Compact and Efficient NTRU-based KEM with Scalable Ciphertext Compression. (arXiv:2205.05413v1 [cs.CR])
admin
2 min read
The NTRU lattice is a promising candidate to construct practical
cryptosystems resistant to quantum computing attacks, and particularly plays a
leading role in the ongoing NIST post-quantum cryptography standardization. On
the one hand, it is benefited from a strong security guarantee since it has
essentially not been broken over 24 years. On the other hand, all the known
patent threats against NTRU have expired, which is deemed a critical factor for
consideration when deploying PQC algorithms in reality. Nevertheless, there are
still some obstacles to the computational efficiency and bandwidth complexity
of NTRU-based constructions of key encapsulation mechanisms (KEM). To address
these issues, we propose a compact and efficient KEM based on the NTRU lattice,
called CTRU, by introducing a scalable ciphertext compression technique. It
demonstrates a new approach to decrypting NTRU ciphertext, where the plaintext
message is recovered with the aid of our decoding algorithm in the scalable
${E}_8$ lattice.
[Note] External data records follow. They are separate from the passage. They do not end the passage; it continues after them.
(** A sweep evicts the least recently used entries and no more than
    needed: an entry evicted although its time to live has not passed was last
    accessed no later than any evictable entry that survives; and whenever
    such an entry is evicted the cache is left exactly full or fuller. *)
Theorem sweep_lru (now : Z) (c : t T) (k k' : string) (e e' : SharedCacheRecord T) :
  wf c → 0 ≤ maxSize o →
  jm_get k (entries c) = Some e → expired o now (k, e) = false →
  jm_get k (entries (sweep o now c)) = None →
  maxSize o ≤ size (sweep o now c) ∧
  (jm_get k' (entries (sweep o now c)) = Some e' → canEvict o e' = true →
   lastAccessedAt e ≤ lastAccessedAt e').
Proof.
  intros [Hwf _] Hmax Hg Hx Hgone. split; [|intros; by eapply sweep_order].
  apply sweep_minimal; [done| |done]. intros Hnil.
  rewrite sweep_get in Hgone by done. case_bool_decide as Hk; [|congruence].
  unfold victims in Hk. rewrite Hnil, app_nil_r in Hk.
  apply (jm_keys_bfilter_elem _ k e) in Hk; [congruence|done|by apply jm_get_elem_of].
Qed.

(** A sweep loses nothing silently: the entries before it are, as a
    multiset, the entries after it plus the evicted ones, and [onEvict] (when
    given) is called exactly once for each evicted entry, with its value and
    key; every evicted entry was evictable and every expired evictable entry
    is gone. *)
Theorem sweep_conservation (now : Z) (c : t T) :
  wf c →
  entries c ≡ₚ entries (sweep o now c) ++ victims o now c ∧
  evictions (sweep o now c)
  = evictions c ++ (if opt_onEvict o then (λ kv, (value kv.2, kv.1)) <$> victims o now c else []) ∧
  (∀ kv, kv ∈ victims o now c → canEvict o kv.2 = true) ∧
  (∀ kv, kv ∈ entries (sweep o now c) → expired o now kv = false).
Proof.
  intros [Hwf _]. split_and!.
  - apply NoDup_Permutation.
    + by eapply NoDup_fmap_1.
    + eapply (NoDup_fmap_1 fst). rewrite fmap_app. apply NoDup_app. split_and!.
      * rewrite sweep_entries by done. by apply jm_wf_bfilter.
      * intros k Hk Hv. rewrite <-jm_get_is_Some, sweep_get in Hk by done.
        rewrite bool_decide_eq_true_2 in Hk by done. by destruct Hk.
      * by apply victims_NoDup.
    + intros [k e]. rewrite elem_of_app. rewrite sweep_entries, elem_of_bfilter by done. split.
      * intros Hin. destruct (decide (k ∈ (victims o now c).*1)) as [Hk|Hk].
        -- right. apply list_elem_of_fmap in Hk as ([k2 e2] & Heq & Hv). simpl in Heq. subst k2.
           pose proof Hv as [_ Hin2]%victims_elem; [|done].
           apply jm_elem_of in Hin, Hin2; [|done..]. congruence.
        -- left. simpl. by rewrite bool_decide_eq_false_2.
      * intros [[_ ?]|Hv]; [done|]. by apply victims_elem in Hv as [_ ?].
  - rewrite sweep_victims by done. by apply evict_all_evictions; [apply victims_NoDup|apply victims_sub].
  - intros kv Hin. by apply victims_elem in Hin as [? _].
  - intros [k e] Hin. rewrite sweep_entries in Hin by done.
    apply elem_of_bfilter in Hin as [Hk Hin]. simpl in Hk. reflect_bools.
    destruct (expired o now (k, e)) eqn:Hx; [|done]. exfalso. apply Hk.
    unfold victims. rewrite fmap_app, elem_of_app. left.
    by apply (jm_keys_bfilter_elem _ k e).
Qed.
The instantiation of CTRU is over the NTT-friendly rings of
the form $mathbb{Z}_q[x]/(x^{n}-x^{n/2}+1)$. To our knowledge, our CTRU is the
most bandwidth efficient KEM based on the NTRU lattice up to now. In addition,
compared to other NTRU-based KEM schemes, CTRU has stronger security against
known attacks, enjoys more robust CCA security reduction (starting from IND-CPA
rather than OW-CPA), and its encapsulation and decapsulation processes are also
among the most efficient. When compared to the NIST Round 3 finalist NTRU-HRSS,
our CTRU-768 has $15%$ smaller ciphertext size and its security is
strengthened by $(45,40)$ bits for classical and quantum security respectively.
When compared to the NIST Round 3 finalist Kyber that is based on the
Module-LWE assumption, CTRU has both smaller bandwidth and lower error
probabilities at about the same security level.